WHAT YOU ARE ASKED TO DO: Copy all lines holding the word "simpl" from the entries.

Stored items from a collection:
Start of Block

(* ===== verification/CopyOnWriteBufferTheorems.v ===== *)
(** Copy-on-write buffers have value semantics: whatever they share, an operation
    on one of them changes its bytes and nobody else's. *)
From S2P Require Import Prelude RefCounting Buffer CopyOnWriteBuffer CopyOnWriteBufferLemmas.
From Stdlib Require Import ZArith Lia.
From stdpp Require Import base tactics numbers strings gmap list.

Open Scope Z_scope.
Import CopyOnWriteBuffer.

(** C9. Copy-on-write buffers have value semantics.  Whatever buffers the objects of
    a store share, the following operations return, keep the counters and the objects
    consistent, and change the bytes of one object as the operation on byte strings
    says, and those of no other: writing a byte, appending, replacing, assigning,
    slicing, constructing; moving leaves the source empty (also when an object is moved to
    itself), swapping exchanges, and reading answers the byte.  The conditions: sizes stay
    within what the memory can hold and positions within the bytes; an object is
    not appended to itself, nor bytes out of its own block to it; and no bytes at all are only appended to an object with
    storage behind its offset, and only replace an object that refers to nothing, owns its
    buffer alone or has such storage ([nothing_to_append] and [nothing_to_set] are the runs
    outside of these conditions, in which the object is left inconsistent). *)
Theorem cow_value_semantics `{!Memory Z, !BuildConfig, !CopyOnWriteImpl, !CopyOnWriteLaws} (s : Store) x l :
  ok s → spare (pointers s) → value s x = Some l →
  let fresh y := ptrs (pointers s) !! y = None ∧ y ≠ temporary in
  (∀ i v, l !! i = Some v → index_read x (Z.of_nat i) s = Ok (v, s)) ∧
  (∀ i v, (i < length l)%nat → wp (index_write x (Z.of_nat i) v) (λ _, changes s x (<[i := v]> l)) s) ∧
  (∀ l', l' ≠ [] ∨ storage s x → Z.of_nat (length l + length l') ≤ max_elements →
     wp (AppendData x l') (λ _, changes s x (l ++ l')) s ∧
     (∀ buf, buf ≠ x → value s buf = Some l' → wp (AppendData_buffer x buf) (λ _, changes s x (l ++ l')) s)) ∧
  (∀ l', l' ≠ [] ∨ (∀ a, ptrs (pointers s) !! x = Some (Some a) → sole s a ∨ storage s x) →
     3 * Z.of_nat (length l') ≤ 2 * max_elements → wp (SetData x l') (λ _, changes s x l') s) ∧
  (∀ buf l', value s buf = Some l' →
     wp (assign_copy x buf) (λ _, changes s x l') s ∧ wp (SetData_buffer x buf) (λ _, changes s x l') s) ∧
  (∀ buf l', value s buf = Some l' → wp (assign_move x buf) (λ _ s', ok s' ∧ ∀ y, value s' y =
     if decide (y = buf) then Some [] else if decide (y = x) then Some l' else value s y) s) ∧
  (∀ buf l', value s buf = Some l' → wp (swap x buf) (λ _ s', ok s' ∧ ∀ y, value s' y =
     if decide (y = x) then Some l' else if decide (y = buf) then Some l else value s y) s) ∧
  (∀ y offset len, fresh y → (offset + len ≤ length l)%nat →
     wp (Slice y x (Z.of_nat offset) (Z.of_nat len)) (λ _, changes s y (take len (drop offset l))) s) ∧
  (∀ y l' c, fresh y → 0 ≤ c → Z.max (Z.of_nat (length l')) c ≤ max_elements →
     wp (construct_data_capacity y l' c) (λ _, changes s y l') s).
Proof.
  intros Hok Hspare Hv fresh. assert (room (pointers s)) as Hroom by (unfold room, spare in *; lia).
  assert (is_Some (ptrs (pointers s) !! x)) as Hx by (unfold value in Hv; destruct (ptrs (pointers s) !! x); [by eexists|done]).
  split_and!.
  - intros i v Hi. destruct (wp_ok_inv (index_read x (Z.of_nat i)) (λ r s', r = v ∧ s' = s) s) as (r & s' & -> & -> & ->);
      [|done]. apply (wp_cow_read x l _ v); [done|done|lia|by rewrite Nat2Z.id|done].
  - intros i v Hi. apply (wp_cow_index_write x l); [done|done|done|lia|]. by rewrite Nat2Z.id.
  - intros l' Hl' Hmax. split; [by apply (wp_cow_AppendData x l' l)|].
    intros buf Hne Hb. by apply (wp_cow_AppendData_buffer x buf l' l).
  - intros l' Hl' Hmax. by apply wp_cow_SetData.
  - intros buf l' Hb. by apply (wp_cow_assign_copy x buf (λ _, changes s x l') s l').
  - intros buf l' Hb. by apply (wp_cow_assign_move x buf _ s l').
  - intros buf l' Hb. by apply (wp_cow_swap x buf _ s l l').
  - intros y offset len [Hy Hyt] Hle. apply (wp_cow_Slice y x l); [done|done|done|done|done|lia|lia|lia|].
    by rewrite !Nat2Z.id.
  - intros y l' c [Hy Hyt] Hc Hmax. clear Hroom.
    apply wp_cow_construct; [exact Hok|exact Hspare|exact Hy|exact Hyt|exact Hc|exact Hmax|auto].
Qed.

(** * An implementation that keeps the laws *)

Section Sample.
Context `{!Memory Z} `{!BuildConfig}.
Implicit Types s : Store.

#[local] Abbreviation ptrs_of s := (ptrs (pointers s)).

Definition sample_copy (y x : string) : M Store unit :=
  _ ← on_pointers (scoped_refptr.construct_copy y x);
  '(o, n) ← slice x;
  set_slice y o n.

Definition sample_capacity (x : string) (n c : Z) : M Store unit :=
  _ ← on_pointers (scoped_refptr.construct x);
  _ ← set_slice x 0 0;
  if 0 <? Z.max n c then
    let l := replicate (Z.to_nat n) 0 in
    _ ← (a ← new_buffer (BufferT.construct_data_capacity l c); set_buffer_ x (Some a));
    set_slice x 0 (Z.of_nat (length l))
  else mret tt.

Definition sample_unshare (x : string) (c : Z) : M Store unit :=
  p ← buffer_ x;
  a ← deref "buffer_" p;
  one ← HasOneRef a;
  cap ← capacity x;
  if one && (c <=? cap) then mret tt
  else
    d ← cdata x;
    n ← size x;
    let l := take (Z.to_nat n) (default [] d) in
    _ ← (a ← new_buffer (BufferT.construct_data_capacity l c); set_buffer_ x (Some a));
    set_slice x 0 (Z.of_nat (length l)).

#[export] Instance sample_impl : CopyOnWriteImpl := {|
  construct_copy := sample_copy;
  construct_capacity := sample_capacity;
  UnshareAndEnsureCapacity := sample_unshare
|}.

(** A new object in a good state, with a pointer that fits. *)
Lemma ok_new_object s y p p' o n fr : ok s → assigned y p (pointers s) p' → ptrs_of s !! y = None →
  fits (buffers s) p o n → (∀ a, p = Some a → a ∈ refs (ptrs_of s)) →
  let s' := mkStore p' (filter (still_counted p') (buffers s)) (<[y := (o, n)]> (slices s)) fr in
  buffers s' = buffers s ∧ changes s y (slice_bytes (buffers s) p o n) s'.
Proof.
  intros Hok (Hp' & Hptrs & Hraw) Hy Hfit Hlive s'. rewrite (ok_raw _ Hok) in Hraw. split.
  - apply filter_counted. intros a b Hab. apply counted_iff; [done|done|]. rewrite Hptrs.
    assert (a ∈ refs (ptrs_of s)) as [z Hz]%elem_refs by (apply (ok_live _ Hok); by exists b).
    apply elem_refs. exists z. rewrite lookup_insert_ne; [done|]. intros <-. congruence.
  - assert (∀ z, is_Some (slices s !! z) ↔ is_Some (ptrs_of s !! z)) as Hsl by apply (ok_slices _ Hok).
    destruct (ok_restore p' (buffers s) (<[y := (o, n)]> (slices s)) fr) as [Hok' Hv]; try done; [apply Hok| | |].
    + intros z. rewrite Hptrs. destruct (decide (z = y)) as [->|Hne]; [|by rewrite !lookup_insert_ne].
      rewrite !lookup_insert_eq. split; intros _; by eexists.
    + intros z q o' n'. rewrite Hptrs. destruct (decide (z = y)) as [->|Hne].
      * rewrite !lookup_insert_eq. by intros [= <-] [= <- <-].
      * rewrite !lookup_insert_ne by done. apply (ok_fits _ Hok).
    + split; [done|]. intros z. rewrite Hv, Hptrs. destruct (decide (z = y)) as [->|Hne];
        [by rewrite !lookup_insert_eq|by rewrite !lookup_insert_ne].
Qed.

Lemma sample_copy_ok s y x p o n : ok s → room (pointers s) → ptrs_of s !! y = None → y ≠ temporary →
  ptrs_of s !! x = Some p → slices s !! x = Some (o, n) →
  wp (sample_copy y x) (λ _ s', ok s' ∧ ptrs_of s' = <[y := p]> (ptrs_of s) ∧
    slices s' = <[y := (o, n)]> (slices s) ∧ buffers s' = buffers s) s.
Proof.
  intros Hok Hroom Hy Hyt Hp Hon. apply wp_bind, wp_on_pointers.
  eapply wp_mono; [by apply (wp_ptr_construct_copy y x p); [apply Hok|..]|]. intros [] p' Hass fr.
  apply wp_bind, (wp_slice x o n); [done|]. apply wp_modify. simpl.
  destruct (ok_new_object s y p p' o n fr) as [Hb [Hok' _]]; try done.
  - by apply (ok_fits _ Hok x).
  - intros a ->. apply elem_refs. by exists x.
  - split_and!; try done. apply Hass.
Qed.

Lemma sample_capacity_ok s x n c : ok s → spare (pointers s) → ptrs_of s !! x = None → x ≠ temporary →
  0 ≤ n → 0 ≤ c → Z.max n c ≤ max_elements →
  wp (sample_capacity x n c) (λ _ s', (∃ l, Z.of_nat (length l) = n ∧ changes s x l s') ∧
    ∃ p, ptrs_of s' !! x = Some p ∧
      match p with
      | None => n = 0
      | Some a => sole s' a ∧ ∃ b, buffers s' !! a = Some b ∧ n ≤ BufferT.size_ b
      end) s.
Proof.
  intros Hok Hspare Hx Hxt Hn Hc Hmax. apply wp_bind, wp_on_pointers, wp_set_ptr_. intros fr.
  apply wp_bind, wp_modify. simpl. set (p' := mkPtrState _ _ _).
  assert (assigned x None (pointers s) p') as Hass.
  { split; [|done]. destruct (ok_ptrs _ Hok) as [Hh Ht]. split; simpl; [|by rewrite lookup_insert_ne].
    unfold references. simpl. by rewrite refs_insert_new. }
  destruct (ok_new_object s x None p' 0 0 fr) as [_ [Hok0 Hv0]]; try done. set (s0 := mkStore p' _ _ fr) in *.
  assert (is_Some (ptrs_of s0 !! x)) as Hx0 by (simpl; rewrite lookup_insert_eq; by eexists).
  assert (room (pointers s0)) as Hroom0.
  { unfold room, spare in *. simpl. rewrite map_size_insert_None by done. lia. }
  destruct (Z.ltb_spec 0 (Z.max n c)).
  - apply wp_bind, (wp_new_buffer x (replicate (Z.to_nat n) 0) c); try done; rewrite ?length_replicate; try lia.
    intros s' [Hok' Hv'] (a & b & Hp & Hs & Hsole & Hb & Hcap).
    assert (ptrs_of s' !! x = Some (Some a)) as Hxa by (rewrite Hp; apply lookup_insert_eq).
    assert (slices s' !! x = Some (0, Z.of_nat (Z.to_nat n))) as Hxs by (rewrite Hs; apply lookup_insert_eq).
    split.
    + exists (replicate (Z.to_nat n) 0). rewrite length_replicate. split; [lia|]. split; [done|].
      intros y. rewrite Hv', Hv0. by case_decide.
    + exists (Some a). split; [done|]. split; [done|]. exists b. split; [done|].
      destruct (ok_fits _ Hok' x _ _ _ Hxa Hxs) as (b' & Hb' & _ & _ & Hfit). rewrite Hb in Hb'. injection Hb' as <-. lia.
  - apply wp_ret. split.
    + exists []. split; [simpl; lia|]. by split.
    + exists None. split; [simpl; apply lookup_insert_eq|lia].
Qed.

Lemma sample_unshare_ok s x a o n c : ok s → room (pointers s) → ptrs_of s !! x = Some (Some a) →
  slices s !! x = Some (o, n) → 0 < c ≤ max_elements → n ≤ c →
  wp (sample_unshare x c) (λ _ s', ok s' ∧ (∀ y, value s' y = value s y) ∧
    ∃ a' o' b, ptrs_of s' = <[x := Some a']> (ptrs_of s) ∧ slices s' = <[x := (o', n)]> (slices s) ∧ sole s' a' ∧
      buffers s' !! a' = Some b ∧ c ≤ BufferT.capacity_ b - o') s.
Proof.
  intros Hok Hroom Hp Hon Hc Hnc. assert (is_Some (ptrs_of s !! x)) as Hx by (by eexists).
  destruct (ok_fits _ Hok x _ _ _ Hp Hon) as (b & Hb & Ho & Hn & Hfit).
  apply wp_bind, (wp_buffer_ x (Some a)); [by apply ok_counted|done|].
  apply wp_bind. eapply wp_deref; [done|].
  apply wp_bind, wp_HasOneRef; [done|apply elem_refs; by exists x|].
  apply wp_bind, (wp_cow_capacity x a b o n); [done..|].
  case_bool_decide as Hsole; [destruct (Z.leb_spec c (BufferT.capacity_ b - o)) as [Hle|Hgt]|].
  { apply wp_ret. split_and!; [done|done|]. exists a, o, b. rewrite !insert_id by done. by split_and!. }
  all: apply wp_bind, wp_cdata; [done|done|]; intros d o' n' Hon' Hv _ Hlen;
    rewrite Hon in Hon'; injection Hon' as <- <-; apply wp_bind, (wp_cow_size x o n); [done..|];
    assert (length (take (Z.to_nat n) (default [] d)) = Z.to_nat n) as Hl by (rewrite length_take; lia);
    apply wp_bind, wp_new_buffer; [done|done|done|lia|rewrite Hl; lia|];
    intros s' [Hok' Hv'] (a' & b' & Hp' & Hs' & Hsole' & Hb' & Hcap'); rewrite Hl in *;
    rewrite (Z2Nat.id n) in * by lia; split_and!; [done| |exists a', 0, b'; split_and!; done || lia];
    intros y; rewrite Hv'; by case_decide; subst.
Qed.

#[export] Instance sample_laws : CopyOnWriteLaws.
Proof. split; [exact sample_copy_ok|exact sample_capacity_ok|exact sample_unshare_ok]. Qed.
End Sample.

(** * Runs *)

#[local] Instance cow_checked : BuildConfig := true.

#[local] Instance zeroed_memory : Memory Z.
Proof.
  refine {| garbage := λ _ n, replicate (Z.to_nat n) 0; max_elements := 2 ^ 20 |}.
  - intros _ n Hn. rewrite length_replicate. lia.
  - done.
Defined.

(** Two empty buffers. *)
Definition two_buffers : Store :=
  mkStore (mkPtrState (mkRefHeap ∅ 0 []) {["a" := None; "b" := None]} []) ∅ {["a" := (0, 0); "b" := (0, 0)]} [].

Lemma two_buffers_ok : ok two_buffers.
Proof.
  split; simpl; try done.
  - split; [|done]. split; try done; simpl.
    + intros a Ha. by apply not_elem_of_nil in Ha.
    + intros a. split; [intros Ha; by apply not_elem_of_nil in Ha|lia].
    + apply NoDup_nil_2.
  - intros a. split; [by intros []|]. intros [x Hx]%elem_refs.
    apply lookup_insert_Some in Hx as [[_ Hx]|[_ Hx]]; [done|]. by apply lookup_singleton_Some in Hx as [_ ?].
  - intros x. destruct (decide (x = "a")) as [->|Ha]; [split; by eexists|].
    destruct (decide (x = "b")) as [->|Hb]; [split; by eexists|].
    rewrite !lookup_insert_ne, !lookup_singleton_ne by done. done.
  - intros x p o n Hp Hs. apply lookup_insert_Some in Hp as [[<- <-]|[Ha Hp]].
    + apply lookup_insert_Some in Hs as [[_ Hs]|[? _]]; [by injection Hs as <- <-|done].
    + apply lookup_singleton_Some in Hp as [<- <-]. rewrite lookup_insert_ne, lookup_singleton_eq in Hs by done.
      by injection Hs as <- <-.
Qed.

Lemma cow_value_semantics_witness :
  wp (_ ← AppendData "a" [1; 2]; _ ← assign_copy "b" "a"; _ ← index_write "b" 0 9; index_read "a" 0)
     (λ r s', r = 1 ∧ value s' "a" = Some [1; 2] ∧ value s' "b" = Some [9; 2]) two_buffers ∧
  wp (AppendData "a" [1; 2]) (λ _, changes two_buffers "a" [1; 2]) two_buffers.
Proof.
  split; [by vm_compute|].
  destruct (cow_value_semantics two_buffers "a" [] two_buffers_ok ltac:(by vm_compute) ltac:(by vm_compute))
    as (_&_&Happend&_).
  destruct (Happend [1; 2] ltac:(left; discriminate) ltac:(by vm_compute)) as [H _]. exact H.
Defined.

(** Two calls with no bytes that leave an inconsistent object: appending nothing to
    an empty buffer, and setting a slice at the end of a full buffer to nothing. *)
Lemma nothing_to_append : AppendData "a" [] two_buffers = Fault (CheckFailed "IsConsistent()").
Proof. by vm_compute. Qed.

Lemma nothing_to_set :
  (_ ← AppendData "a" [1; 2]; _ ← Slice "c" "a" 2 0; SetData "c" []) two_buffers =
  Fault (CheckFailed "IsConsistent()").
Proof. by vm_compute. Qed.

End of Block

SOLUTION:
  apply wp_bind, (wp_slice x o n); [done|]. apply wp_modify. simpl.
  apply wp_bind, wp_modify. simpl. set (p' := mkPtrState _ _ _).
  { split; [|done]. destruct (ok_ptrs _ Hok) as [Hh Ht]. split; simpl; [|by rewrite lookup_insert_ne].
    unfold references. simpl. by rewrite refs_insert_new. }
  assert (is_Some (ptrs_of s0 !! x)) as Hx0 by (simpl; rewrite lookup_insert_eq; by eexists).
  { unfold room, spare in *. simpl. rewrite map_size_insert_None by done. lia. }
    + exists []. split; [simpl; lia|]. by split.
    + exists None. split; [simpl; apply lookup_insert_eq|lia].
  split; simpl; try done.
  - split; [|done]. split; try done; simpl.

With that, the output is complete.